The hour of children’s prayers, when whoring Paris
Hurls on to the pavement of every boulevard
Her cold-breasted girls, who wander with searching
Animal eyes under the pale street lights.

With my cat, Murr, I meditate at my window
I think of the newborn everywhere;
I think of the dead who were buried today.

I imagine myself within the cemetery,
Entering the tombs, going in place
Of those who will spend their first night there.

Jules Laforgue
(tr. William Jay Smith)

- I think this poem goes quite well with your profile picture, although your cat isn't hunched.
thanks for your post. I finished Pincher Martin in one go. really good. I even tried my hand at a review
for what it is worth. I am following your peregrination through the Rusky litterature. Fascinating.I am regularly in that part of the world but the 19 th c Literature does not connect anymore with the people.
Only in St Petersburg can you still have a glimpse of what it was.
Ulysses will of course never be finished, read and reread.
Cheers
Thank you for your kind words. As I explained to Ganeshaka, I was only two sheets to the wind when I wrote it, so it lacks a certain exuberant spontaneity.

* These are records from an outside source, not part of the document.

(** A side of a connection: its addresses, its numbers, the numbers that acknowledge the
    packets it keeps, and its state. *)
Record half net id s (la lp pa pp nseq nack : Z) (unacked : list Z) (st : State) : Prop := Half {
  ep_net : net_ok net;
  ep_socket : sockets net !! id = Some s;
  ep_registered : sockets_by_tuple net !! mk_tuple la lp pa pp = Some id;
  ep_conn : conn s = (la, lp, pa, pp, false, false);
  ep_state : m_state s = st;
  ep_seq : m_sequence_number s = nseq;
  ep_ack : m_ack_number s = nack;
  ep_not_acked : map o_ack_number (m_not_acked s) = unacked
}.

Definition endpoint net id s (la lp pa pp nseq nack : Z) (unacked : list Z) : Prop :=
  half net id s la lp pa pp nseq nack unacked Established.

Lemma endpoint_facts net id s la lp pa pp q k u st :
  half net id s la lp pa pp q k u st ->
  socket_ok s /\ m_local_address s = la /\ m_local_port s = lp /\ m_peer_address s = pa /\ m_peer_port s = pp /\
  m_shut_down_for_reading s = false /\ m_shut_down_for_writing s = false /\ m_local_port s <> 0.
Proof.
  intros [Hnet Hs Hreg Hconn _ _ _ _]. destruct (net_registered _ Hnet _ _ Hreg) as (s' & Hs' & _ & Hp).
  assert (s' = s) as -> by congruence. unfold conn in Hconn. injection Hconn as <- <- <- <- Hrd Hwr.
  split; [by eapply Hnet|]. done.
Qed.

(** ** Transferring data *)

Lemma write_exact env random net id s la lp pa pp q k data :
  link env la pa -> endpoint net id s la lp pa pp q k [] -> is_bytes data -> data <> [] ->
  exists p s', packet_from s (Z.lor PUSH ACK) p /\ sent_packet s (Z.lor PUSH ACK) (Z.of_nat (length data)) s' /\
    Socket_write env random net id (MkUser data (fun _ => None)) (Z.of_nat (length data)) =
      Ret (Z.of_nat (length data), become net id s' [(la, pa, TCPPacket_bytes p ++ data)]).
Proof.
  intros Hlink Hep Hb Hne. destruct (endpoint_facts _ _ _ _ _ _ _ _ _ _ _ Hep) as (Hok & Hla & Hlp & Hpa & Hpp & Hrd & Hwr & Hp).
  destruct (send_exact env net id s (Z.lor PUSH ACK) (Some (MkUser data (fun _ => None))) (Z.of_nat (length data)))
    as (p & s' & Hfrom & Hsent & Heq).
  { by rewrite Hla, Hpa. } { apply Hep. } { done. } { done. } { flag. } { apply (map_eq_nil o_ack_number), Hep. } { split; [lia|]. cbn. split; [lia|done]. } { done. }
  exists p, s'. split; [done|]. split; [done|].
  unfold Socket_write. rewrite (get_lookup _ _ _ (ep_socket _ _ _ _ _ _ _ _ _ _ _ Hep)), bind_Ret, Hwr.
  unfold IPv4Socket_sendto. cbn [set_peer]. rewrite bind_Ret. change (KSuccess <? 0) with false. cbn iota. rewrite (get_lookup _ _ _ (ep_socket _ _ _ _ _ _ _ _ _ _ _ Hep)), bind_Ret, Hpa, Hla.
  rewrite (link_route _ _ _ Hlink), (proj2 (Z.eqb_neq la 0)) by apply Hlink.
  unfold allocate_local_port_if_needed. rewrite (get_lookup _ _ _ (ep_socket _ _ _ _ _ _ _ _ _ _ _ Hep)), bind_Ret.
  rewrite (proj2 (Z.eqb_neq (m_local_port s) 0)) by done. cbn [negb]. rewrite bind_Ret. cbn beta iota.
  rewrite (proj2 (Z.ltb_ge (m_local_port s) 0)) by (pose proof (ok_local_port _ Hok) as [? _]; lia). cbn [andb].
  unfold protocol_send. rewrite Heq, bind_Ret. cbn [payload_bytes u_bytes]. rewrite Nat2Z.id, firstn_all, Hla, Hpa. done.
Qed.
(* ===== verification/DiskCache.v ===== *)
(** * Kernel/FileSystem/BlockBasedFileSystem: blocks of a file, and the disk cache

    A [BlockBasedFS] reads and writes the blocks of the file it is mounted from.  [DiskCache]
    keeps copies of blocks in a fixed number of entries: the hash map finds the entry of a
    block (a finite map here, see HashMap.v for when it is one), the clean list has the entries that may be reused (the last one first), the dirty
    list those that have to be written back.  An entry is known by its position; an entry is
    in exactly one of the two intrusive lists, which are the lists of positions.

    The file below is an object of the class [SeekableFile]: what it does is not part of
    these sources, and [SeekableFileLaws] says what they rely on.

    The theorem: for accesses through the cache a [BlockBasedFS] is an array of blocks, and
    flushing brings the file in agreement with it.  [BlockStore] and [BlockStoreLaws] state
    this for the file systems above.  Where the cache is bypassed this does not hold, which is
    stated at the end. *)

From stdpp Require Import gmap.
From S2P Require Import Prelude BitmapView DoubleBuffer.

#[local] Open Scope Z_scope.

Definition EIO : Z := 5.
Definition EINVAL : Z := 22.
Definition ESPIPE : Z := 29.
Definition EOVERFLOW : Z := 36.

(** A [KResult] is 0 or the negative error number, a [KResultOr] of a size also the size. *)
Definition KSuccess : Z := 0.

(** Memory of the kernel: copying does not fault. *)
Definition for_kernel_buffer (bytes : list Z) : UserBuffer := MkUser bytes (fun _ => None).

(** [UserOrKernelBuffer::offset]: the buffer from a byte on. *)
Definition buffer_offset (u : UserBuffer) (offset : Z) : UserBuffer :=
  MkUser (drop (Z.to_nat offset) (u_bytes u))
    (fun n => match u_fault u (Z.to_nat offset + n)%nat with
              | Some k => Some (k - Z.to_nat offset)%nat
              | None => None
              end).

(** ** The file *)

(** [File::read] and [File::write] at an offset: the result, the bytes that [read] put into
    the buffer, and the file. *)
Class SeekableFile (F : Type) : Type := {
  is_seekable : F -> bool;
  File_read : F -> Z -> UserBuffer -> Z -> Z * list Z * F;
  File_write : F -> Z -> UserBuffer -> Z -> Z * F
}.

Record FileDescription (F : Type) : Type := MkDescription { m_file : F; m_current_offset : Z }.
Arguments MkDescription {F} _ _.
Arguments m_file {F} _.
Arguments m_current_offset {F} _.
#[global] Instance FileDescription_settable F : Settable (FileDescription F).
Proof. refine {| rebuild d := MkDescription (m_file d) (m_current_offset d) |}. by intros []. Defined.

Section file_description.
Context {F : Type} `{!SeekableFile F}.
Implicit Types d : FileDescription F.

(** [seek(offset, SEEK_SET)]. *)
Definition seek d (offset : Z) : Z * FileDescription F :=
  if negb (is_seekable (m_file d)) then (- ESPIPE, d)
  else if offset <? 0 then (- EINVAL, d)
  else (offset, d <| m_current_offset := offset |>).

Definition addition_would_overflow (a b : Z) : bool := negb (in_typeb i64 (a + b)).

Definition FileDescription_read d (buffer : UserBuffer) (count : Z) : Z * list Z * FileDescription F :=
  if addition_would_overflow (m_current_offset d) count then (- EOVERFLOW, [], d)
  else
    let '(nread, bytes, file) := File_read (m_file d) (m_current_offset d) buffer count in
    let d := d <| m_file := file |> in
    (nread, bytes,
     if (0 <=? nread) && is_seekable file then d <| m_current_offset := m_current_offset d + nread |> else d).

Definition FileDescription_write d (data : UserBuffer) (size : Z) : Z * FileDescription F :=
  if addition_would_overflow (m_current_offset d) size then (- EOVERFLOW, d)
  else
    let '(nwritten, file) := File_write (m_file d) (m_current_offset d) data size in
    let d := d <| m_file := file |> in
    (nwritten,
     if (0 <=? nwritten) && is_seekable file then d <| m_current_offset := m_current_offset d + nwritten |> else d).

End file_description.

(** ** The cache *)

Record CacheEntry : Type := MkEntry {
  e_block_index : Z;
  e_data : list Z;
  e_has_data : bool
}.
#[global] Instance CacheEntry_settable : Settable CacheEntry.
Proof. refine {| rebuild e := MkEntry (e_block_index e) (e_data e) (e_has_data e) |}. by intros []. Defined.

Record DiskCache : Type := MkCache {
  m_hash : gmap Z nat;
  m_clean_list : list nat;
  m_dirty_list : list nat;
  m_entries : list CacheEntry;
  m_dirty : bool
}.
#[global] Instance DiskCache_settable : Settable DiskCache.
Proof.
  refine {| rebuild c := MkCache (m_hash c) (m_clean_list c) (m_dirty_list c) (m_entries c) (m_dirty c) |}.
  by intros [].
Defined.

Definition m_entry_count : nat := Z.to_nat 10000.

(** The constructor; the pages of a [KBuffer] are zeroed. *)
Definition DiskCache_new (entry_count : nat) (block_size : Z) : DiskCache :=
  MkCache ∅ (seq 0 entry_count) []
    (replicate entry_count (MkEntry 0 (replicate (Z.to_nat block_size) 0) false)) false.

(** An entry without the list it is in. *)
Definition unlink (i : nat) (l : list nat) : list nat := filter (fun j => j <> i) l.

Definition mark_clean (c : DiskCache) (i : nat) : DiskCache :=
  c <| m_clean_list := i :: unlink i (m_clean_list c) |> <| m_dirty_list := unlink i (m_dirty_list c) |>.

Definition mark_dirty (c : DiskCache) (i : nat) : DiskCache :=
  c <| m_dirty_list := i :: unlink i (m_dirty_list c) |> <| m_clean_list := unlink i (m_clean_list c) |>
    <| m_dirty := true |>.

Definition mark_all_clean (c : DiskCache) : DiskCache :=
  c <| m_clean_list := foldl (fun l i => i :: l) (m_clean_list c) (m_dirty_list c) |>
    <| m_dirty_list := [] |> <| m_dirty := false |>.

Definition cache_entry (c : DiskCache) (i : nat) : outcome CacheEntry :=
  match m_entries c !! i with Some e => Ret e | None => Stop OutOfBounds end.

Definition set_entry (c : DiskCache) (i : nat) (e : CacheEntry) : DiskCache :=
  c <| m_entries := <[i := e]> (m_entries c) |>.

(** The part of [get] for a block that is not cached, when there is a clean entry: the last
    clean entry is taken for it. *)
Definition take_entry (c : DiskCache) (i : nat) (e : CacheEntry) (block_index : Z) : DiskCache :=
  let c := mark_clean c i in
  set_entry (c <| m_hash := <[block_index := i]> (delete (e_block_index e) (m_hash c)) |>) i
    (e <| e_block_index := block_index |> <| e_has_data := false |>).

(** ** The file system *)

Record BlockBasedFS (F : Type) : Type := MkFS {
  m_file_description : FileDescription F;
  m_block_size : Z;
  m_logical_block_size : Z;
  m_cache : option DiskCache
}.
Arguments MkFS {F} _ _ _ _.
Arguments m_file_description {F} _.
Arguments m_block_size {F} _.
Arguments m_logical_block_size {F} _.
Arguments m_cache {F} _.
#[global] Instance BlockBasedFS_settable F : Settable (BlockBasedFS F).
Proof.
  refine {| rebuild fs := MkFS (m_file_description fs) (m_block_size fs) (m_logical_block_size fs) (m_cache fs) |}.
  by intros [].
Defined.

Speaking of poems, Anchor's An Anthology of French Poetry From Nerval to Valery in English Translation (ed. Flores) has a nice thing by Laforgue called "The First Night". Do you know it?
There are several cat poems in Les Fleurs du Mal.
http://fleursdumal.org/ has a complete listing and lots of different translations of every poem in there. Here's one: (I think you speak French, right? There are so many English translations of it, and none of them make me completely happy)
Le Chat

Viens, mon beau chat, sur mon coeur amoureux;
Retiens les griffes de ta patte,
Et laisse-moi plonger dans tes beaux yeux,
Mêlés de métal et d'agate.

Lorsque mes doigts caressent à loisir
Ta tête et ton dos élastique,
Et que ma main s'enivre du plaisir
De palper ton corps électrique,

Je vois ma femme en esprit. Son regard,
Comme le tien, aimable bête
Profond et froid, coupe et fend comme un dard,

Et, des pieds jusques à la tête,
Un air subtil, un dangereux parfum
Nagent autour de son corps brun.

— Charles Baudelaire
tomcat,

thanks to you I learned two new words and how to effectively implement them: a) largesse; and, b) solecism.

So, thank you! 'Nother great review too.

Speaking of books, why not seek publication of a book of superb Russian Novel Reviews and other Russian odds and ends? I'd buy it. Bet a few other folks would too.

The Lakers won tonight! I'm sure you're glad to know. Now they're up 3 games to 1 over the dratted Utah Jazz in the first round of the NBA playoffs.

Woohoo!
Hey! Sorry for not responding sooner. Specifically, I'm looking at the ways in which aesthetes associated non-normative forms of erotic desire with the concept of negativity articulated in aesthetic philosophy--trying to figure out why homosexuality and aesthetics were so closely associated with each other in the late 19th c.

Don't know DavidX here on librarything, but I will definitely check him out, as well as the blogs you linked to. Thanks for all the great reading material. I will also try to hold out on the Wilde movie for as long as possible :)
New entry on the Esenin Translation thread. Do have a look.
Thank you! I, obviously, adore Tuke too. I'm focusing on late 19th c. aestheticism and sexuality (Wilde and his crew, essentially). I'm excited to hear about the progress of your Dostoevsky project. The Idiot is one of my favorite novels--I read it in a great class I took on the Russian and English novel in the 19th century--you probably already know that Dostoevsky was a great fan of Dickens!
Hi Murr

I'm glad the book arrived safely and so quickly! I haven't read it yet, I'm saving it for the long Easter weekend.

Likewise, I'm following and enjoying your thread.